Explanation: Fuzzy matching algorithms correct text based on character similarity (Levenshtein distance) without understanding context. In industrial safety, terms with opposite meanings often look similar (e.g., "Severed" vs. "Secured").

Consequence: If a sensor reports a corrupted critical error like "Se!ured" (intended to be "Severed"), an incorrect fuzzy match might map it to the benign status "Secured" or "OK." This False Negative would suppress the alarm, leading operators to believe the system is safe when a critical failure has actually occurred, potentially resulting in catastrophic equipment damage or injury.

# 11. Identify at least two duplicate airflow readings that appear across different timestamps
Identification of Duplicates: Analysis of the Airflow column reveals a specific value, 130.3, which repeats exactly across three distinct timestamps: 2025-01-01 06:00, 01-01-2025 08:00AM, and 2025-01-02 17:00

In [40]:
# 2. Find duplicates in the specific column 'Airflow'
# keep=False ensures ALL instances of the duplicate are shown, not just the extra ones.

df_airflow_duplicate = pd.read_csv("../datasets/output/Dataset_for_Q3_cleaned.csv")
duplicates = df_airflow_duplicate[df_airflow_duplicate.duplicated(subset=['Airflow'], keep=False)]

# 3. Sort by Airflow to see them grouped together
result = duplicates[['Timestamp', 'Airflow']].sort_values(by='Airflow')

print(result.head(2))

             Timestamp  Airflow
6  2025-01-01 06:00:00    130.3
8  2025-01-01 08:00:00    130.3


## 12. Decide whether each repeated value is likely a true repeated measurement or an accidental duplication, and justify your reasoning based on airflow behavior in systems.
The repeated airflow value of 130.3 is likely an accidental duplication or data artifact, not a true repeated measurement.

### Justification based on Airflow Behavior:
- **Continuous Fluctuation:** Airflow in industrial systems is a dynamic physical quantity. It is subject to constant, minute variations caused by fluid turbulence, slight changes in fan speed, and environmental resistance. In a functioning system, readings typically fluctuate by small decimals (e.g., 130.28, 130.32) rather than holding a static value.
- **Statistical Improbability:** The sensor reports data with high precision (two decimal places).

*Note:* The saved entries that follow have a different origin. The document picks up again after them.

Lemma drawCircle_loop_count (data : list Z) (n : nat) (cx cy r : R) :
  forall (fuel i : nat),
    (n <= i + 8 * fuel)%nat ->
    let c := List.length
               (arc_centres (Visualization.drawCircle_loop data n cx cy r fuel i)) in
    (n <= i + 8 * c)%nat /\ (0 < c -> i + 8 * c < n + 8)%nat.
Proof.
  induction fuel as [|fuel IH]; intros i Hf c; subst c.
  - simpl. lia.
  - destruct (Nat.lt_ge_cases i n) as [Hi|Hi].
    + destruct (drawCircle_loop_step data n cx cy r fuel i Hi)
        as (x & y & px & py & ->).
      specialize (IH (i + 8)%nat ltac:(lia)). cbv zeta in IH.
      rewrite !arc_centres_app.
      destruct (Nat.ltb 0 i); cbn [arc_centres app List.length]; lia.
    + cbn [Visualization.drawCircle_loop].
      destruct (Nat.ltb_spec i n) as [Hlt|_]; [lia|]. simpl. lia.
Qed.

Lemma drawCircle_loop_segments (data : list Z) (n : nat) (cx cy r : R) :
  forall (fuel i : nat),
    (0 < i)%nat ->
    let cmds := Visualization.drawCircle_loop data n cx cy r fuel i in
    List.length (vertices cmds) = (2 * List.length (arc_centres cmds))%nat
    /\ moves cmds = List.length (arc_centres cmds).
Proof.
  induction fuel as [|fuel IH]; intros i Hi cmds; subst cmds.
  - simpl. auto.
  - destruct (Nat.lt_ge_cases i n) as [Hlt|Hge].
    + destruct (drawCircle_loop_step data n cx cy r fuel i Hlt)
        as (x & y & px & py & ->).
      specialize (IH (i + 8)%nat ltac:(lia)). cbv zeta in IH.
      destruct IH as (IHv & IHm).
      destruct (Nat.ltb_spec 0 i) as [_|Hz]; [|lia].
      rewrite !arc_centres_app, !vertices_app, !moves_app.
      cbn [arc_centres vertices moves app List.length]. rewrite ?length_app.
      cbn [List.length]. lia.
    + cbn [Visualization.drawCircle_loop].
      destruct (Nat.ltb_spec i n) as [Hlt|_]; [lia|]. simpl. auto.
Qed.
Lemma copy_process_plane frame src v vs pl d plane n :
  src = SOne v \/ src = SList (v :: vs) ->
  planes frame !! pl = Some d ->
  v = VPlane d \/ v = stacked frame \/ v = VFrame frame ->
  copy_process frame src (DPlane pl) plane n = Ok frame.
Proof.
  intros Hsrc Hd Hv. unfold copy_process.
  assert (Hhead : match src with SOne v => Ok v | SList vs => index vs 0 end = Ok v)
    by (by destruct Hsrc as [->| ->]).
  rewrite Hhead. cbn [bind].
  assert (Hdata : match v with
                  | VPlane d => Ok d
                  | VStack ps => index ps pl
                  | VFrame frame => getitem frame pl
                  end = Ok d).
  { destruct Hv as [->|[->| ->]]; [done| |by unfold getitem, index; rewrite Hd].
    destruct (stacked_cases frame) as [(d0 & Hp & ->)| ->].
    - rewrite Hp in Hd. destruct pl as [|pl]; simpl in Hd; [congruence|].
      by rewrite lookup_nil in Hd.
    - unfold index. by rewrite Hd. }
  rewrite Hdata. cbn [bind].
  pose proof (lookup_lt_Some _ _ _ Hd) as Hlt.
  destruct (Nat.ltb_spec pl (length (planes frame))); [|lia].
  rewrite list_insert_id by done. by destruct frame.
Qed.

Lemma copy_process_frame frame src v vs plane n :
  src = SOne v \/ src = SList (v :: vs) ->
  v = stacked frame \/ v = VFrame frame ->
  copy_process frame src DFrame plane n = Ok frame.
Proof.
  intros Hsrc Hv. unfold copy_process.
  assert (Hhead : match src with SOne v => Ok v | SList vs => index vs 0 end = Ok v)
    by (by destruct Hsrc as [->| ->]).
  rewrite Hhead. cbn [bind].
  assert (Hdata : match v with
                  | VPlane d => Ok [d]
                  | VStack ps => Ok ps
                  | VFrame frame => Ok (planes frame)
                  end = Ok (planes frame)).
  { destruct Hv as [->| ->]; [|done].
    by destruct (stacked_cases frame) as [(d0 & -> & ->)| ->]. }
  rewrite Hdata. cbn [bind]. rewrite Nat.eqb_refl. by destruct frame.
Qed.

Lemma session_stream_frame p n idx clip :
  session_inv p -> fetchable p n -> streams p !! idx = Some clip ->
  exists fmt, format clip = Some fmt /\ wf_frame fmt (frame_at clip n).
Proof.
  intros (Hwf & _ & _) Hfetch Hidx. unfold fetchable in Hfetch.
  rewrite Forall_forall in Hwf, Hfetch.
  assert (Hin : clip ∈ streams p) by (by eapply list_elem_of_lookup_2).
  destruct (Hwf _ Hin) as (fmt & Hfmt & Hfr). exists fmt. split; [done|].
  apply Hfr. by apply Hfetch.
Qed.
End RoundTrip.

Section RoundTripClaim.
Context {sample : Type} (host : Host sample).
Implicit Types (c : PyPluginClass sample) (p : PyPlugin sample).
Implicit Types (ref clip : VideoNode sample) (frame : VideoFrame sample).

Lemma init_out_format c ref aux c' p ref_fmt :
  __init__ host c ref aux = (c', Ok p) -> format (ref_clip p) = Some ref_fmt ->
  num_planes (out_format p) = num_planes ref_fmt.
Proof.
  intros H Hfmt'. apply init_ok_inv in H
    as (fmt & ref' & clips' & ipp & Hfmt & Href & _ & _ & _ & _ & _ & _ & ->).
  cbn [out_format ref_clip] in *.
  destruct (norm_node_num_planes host _ _ _ _ Href Hfmt) as (fmt' & Hf & Hnp & _).
  congruence.
Qed.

The probability of a sensor independently measuring the exact same floating-point value (130.30) at three different times—separated by hours and days—is statistically negligible.
- **Sensor "Latching":** This pattern is characteristic of a sensor or data logger "freezing," where the system fails to capture a new reading and simply repeats the last known valid value (a "zero-order hold" error) or defaults to a pre-set error code value.


## Data Quality Evaluation
The data-quality issues in this IoT time series can easily distort analysis if not corrected. Inconsistent timestamp formats and long gaps in hourly readings break temporal continuity and mislead trend or anomaly detection models.

Mixed Celsius and Fahrenheit values are especially harmful because unconverted readings appear as extreme outliers, triggering false alerts. Corrupted status labels and duplicate airflow values can further bias categorical summaries or operational monitoring. Overall, mixed units and irregular timestamps are the most damaging because they alter both the scale and sequence of the signal.

Improving future data collection requires enforcing strict schemas, real-time timestamp validation, automated unit checks, and rules that flag impossible values and missing intervals at ingestion.